(Exercise materials Opens)

(* ===== verification/System.v ===== *)
(** * The delivery system as a whole

    Workers, sweeps, operators and submitters act on one database in any
    order.  A [State] is the database and what each worker has done with the
    job it claimed; a [step] is one transaction of one actor (committed, rolled
    back or with its answer lost), or one move of a worker outside the
    database.  A worker that stops, for whatever reason, just takes no further
    steps. *)

From S2P Require Import Prelude GoText Delivery SmtpClient Provider Database Suppression Message Queue Worker QueueInv QueueOps MessageOps QueueClaim QueueFinish QueueRecover Demo QueueSpec.

Import Queue Worker.

(** ** States and steps *)

(** Where a worker is with its job: before the fence answered, allowed to
    transmit, transmitting the message, or done with a result. *)
Inductive Phase := Preparing | Cleared | Transmitting | Reported (out : Result).

Record State := MkState { st_db : DB; st_workers : gmap UUID (Job * Phase) }.

(** The transactions of the other actors: no worker is waiting for the result. *)
Inductive service : forall {A : Type}, M (TxEnd A) -> Prop :=
| service_expired : service SweepExpired
| service_suppressed : service SweepSuppressed
| service_recover : service Recover
| service_schedule repo : service (schedule repo)
| service_resolve v : service (ResolveUnknown v)
| service_enqueue s : service (Message.Enqueue s)
| service_cancel identity id : service (Message.CancelPending identity id)
| service_submit s apiKey keyHash fingerprint : service (Message.enqueueIdempotent s apiKey keyHash fingerprint None)
| service_publish s apiKey keyHash fingerprint saved now :
    service (Message.enqueueIdempotent s apiKey keyHash fingerprint (Some (Message.publish_archive saved now)))
| service_suppress email category actor reason expiresAt :
    service (Suppression.Add email category actor reason expiresAt)
| service_release id actor reason : service (Suppression.Release id actor reason)
| service_record j e : service (Record_ j e).

(** Other programs change other tables, add events that resolve nothing and
    submissions, and columns of messages that the queue does not decide on;
    events and submissions are append-only (triggers of [migrations/]). *)
Record elsewhere (db db' : DB) : Prop := {
  else_recipients : recipients db' = recipients db;
  else_attempts : delivery_attempts db' = delivery_attempts db;
  else_rows : attempt_recipients db' = attempt_recipients db;
  else_messages : forall mid m, messages db !! mid = Some m -> exists m', messages db' !! mid = Some m' /\
    m_status m' = m_status m /\ m_locked_by m' = m_locked_by m /\ m_attempt_count m' = m_attempt_count m;
  else_events : events db ⊆ events db' /\ forall eid e, events db' !! eid = Some e ->
    events db !! eid = None -> e_event_type e <> "UNKNOWN_RESOLVED"%string;
  else_submissions : api_submission_ledger db ⊆ api_submission_ledger db' }.

Definition transmitted (out : Result) : Prop := o_DataStartedAt out <> 0.

(** A result the worker of [j] may come to, on any network whose clock runs. *)
Definition report (j : Job) (out : Result) : Prop :=
  exists MaxBytes Domain secret io file now n, (forall raw k, n_now (n raw) k <> 0) /\
    out = deliver MaxBytes Domain j secret io file now n.

Definition claimed (r : DBErr + Job) (ws : gmap UUID (Job * Phase)) : gmap UUID (Job * Phase) :=
  match r with inr j => <[j_AttemptID j := (j, Preparing)]> ws | inl _ => ws end.
Definition cleared (j : Job) (r : DBErr + unit) (ws : gmap UUID (Job * Phase)) : gmap UUID (Job * Phase) :=
  match r with inr _ => <[j_AttemptID j := (j, Cleared)]> ws | inl _ => ws end.

Inductive step : State -> State -> Prop :=
| step_service A (body : M (TxEnd A)) w db ws r db' :
    service body -> transact w body db = (r, db') -> step (MkState db ws) (MkState db' ws)
| step_elsewhere db ws db' : elsewhere db db' -> step (MkState db ws) (MkState db' ws)
| step_claim repo w db ws r db' :
    transact w (claim repo) db = (r, db') -> step (MkState db ws) (MkState db' (claimed r ws))
| step_arm w db ws aid j r db' :
    ws !! aid = Some (j, Preparing) -> transact w (ArmData j) db = (r, db') ->
    step (MkState db ws) (MkState db' (cleared j r ws))
| step_transmit db ws aid j :
    ws !! aid = Some (j, Cleared) -> step (MkState db ws) (MkState db (<[aid := (j, Transmitting)]> ws))
| step_report db ws aid j ph out :
    ws !! aid = Some (j, ph) -> report j out ->
    match ph with Preparing | Cleared => ~ transmitted out | Transmitting => transmitted out | Reported _ => False end ->
    step (MkState db ws) (MkState db (<[aid := (j, Reported out)]> ws))
| step_finish repo w db ws aid j out r db' :
    ws !! aid = Some (j, Reported out) -> transact w (Finish repo j out) db = (r, db') ->
    step (MkState db ws) (MkState db' ws).

(** No attempts yet, no workers. *)
Definition initial (s : State) : Prop :=
  st_workers s = ∅ /\ delivery_attempts (st_db s) = ∅ /\ attempt_recipients (st_db s) = ∅ /\
  forall rid r, recipients (st_db s) !! rid = Some r -> r_retry_at r = None.

Inductive reachable : State -> Prop :=
| reachable_start s : initial s -> reachable s
| reachable_step s s' : reachable s -> step s s' -> reachable s'.

(** ** Evidence that a recipient did not get the message *)

(** What the server said about [rid] in [out]: its RCPT was rejected, or the
    message was, or the message was never transmitted. *)
Definition refused (out : Result) (rid : UUID) : Prop :=
  exists rc, rc ∈ o_Recipients out /\ rr_ID rc = rid /\ definite rc /\
    (~ transmitted out \/ rr_Stage rc = "RCPT_REJECTED"%string \/
     (o_FinalResponseAt out <> 0 /\ 400 <= o_Code out < 600)).

Definition refusals (ws : gmap UUID (Job * Phase)) : Refusals := fun aid rid =>
  exists j out, ws !! aid = Some (j, Reported out) /\ refused out rid.

Lemma inv_refusals (R R' : Refusals) exS exR db :
  (forall aid rid, @refusal R aid rid -> @refusal R' aid rid) ->
  @Inv R exS exR db -> @Inv R' exS exR db.
Proof. intros Hsub []. split; eauto. Qed.

(** ** Every step keeps the invariant and the history *)

Lemma evolves_trans db1 db2 db3 : evolves db1 db2 -> evolves db2 db3 -> evolves db1 db3.
Proof.
  intros [A1 X1 N1 R1 E1 C1] [A2 X2 N2 R2 E2 C2]. split.
  - intros aid a Ha. destruct (A1 aid a Ha) as (b & Hb & S1 & S2 & S3 & S4 & S5 & S6 & S7).
    destruct (A2 aid b Hb) as (c & Hc & T1 & T2 & T3 & T4 & T5 & T6 & T7). exists c. split; [done|].
    repeat (split; [congruence|]). split.
    + intros H. rewrite T6; [auto|]. by rewrite S6.
    + intros H. rewrite T7; [auto|]. unfold in_progress. by rewrite S7.
  - intros aid rid x Hx. destruct (X1 aid rid x Hx) as (y & Hy & K1).
    destruct (X2 aid rid y Hy) as (z & Hz & K2). exists z. split; [done|]. intros a Ha Hp.
    destruct (K1 a Ha Hp) as [<- <-]. destruct (A1 aid a Ha) as (b & Hb & _ & _ & _ & _ & _ & _ & S7).
    apply (K2 b Hb). unfold in_progress. by rewrite S7.
  - intros aid rid z Hz Hno. destruct (attempt_recipients db2 !! (aid, rid)) as [y|] eqn:Hy; [eauto|].
    pose proof (N2 aid rid z Hz Hy) as Hna. destruct (delivery_attempts db1 !! aid) as [a|] eqn:Ha; [|done].
    destruct (A1 aid a Ha) as (b & Hb & _). congruence.
  - intros rid r Hr. destruct (R1 rid r Hr) as (s & Hs & S1 & S2).
    destruct (R2 rid s Hs) as (u & Hu & T1 & T2). exists u. split; [done|]. split; congruence.
  - by etrans.
  - auto.
Qed.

(Exercise materials Closes)

◆ Exercise details
Above are records; repeat only the lines starting at the line with "service_recover : service Recover" and ending at the line with "service_publish s apiKey", exactly as they appear, both included.

◆ Result of the exercise
| service_recover : service Recover
| service_schedule repo : service (schedule repo)
| service_resolve v : service (ResolveUnknown v)
| service_enqueue s : service (Message.Enqueue s)
| service_cancel identity id : service (Message.CancelPending identity id)
| service_submit s apiKey keyHash fingerprint : service (Message.enqueueIdempotent s apiKey keyHash fingerprint None)
| service_publish s apiKey keyHash fingerprint saved now :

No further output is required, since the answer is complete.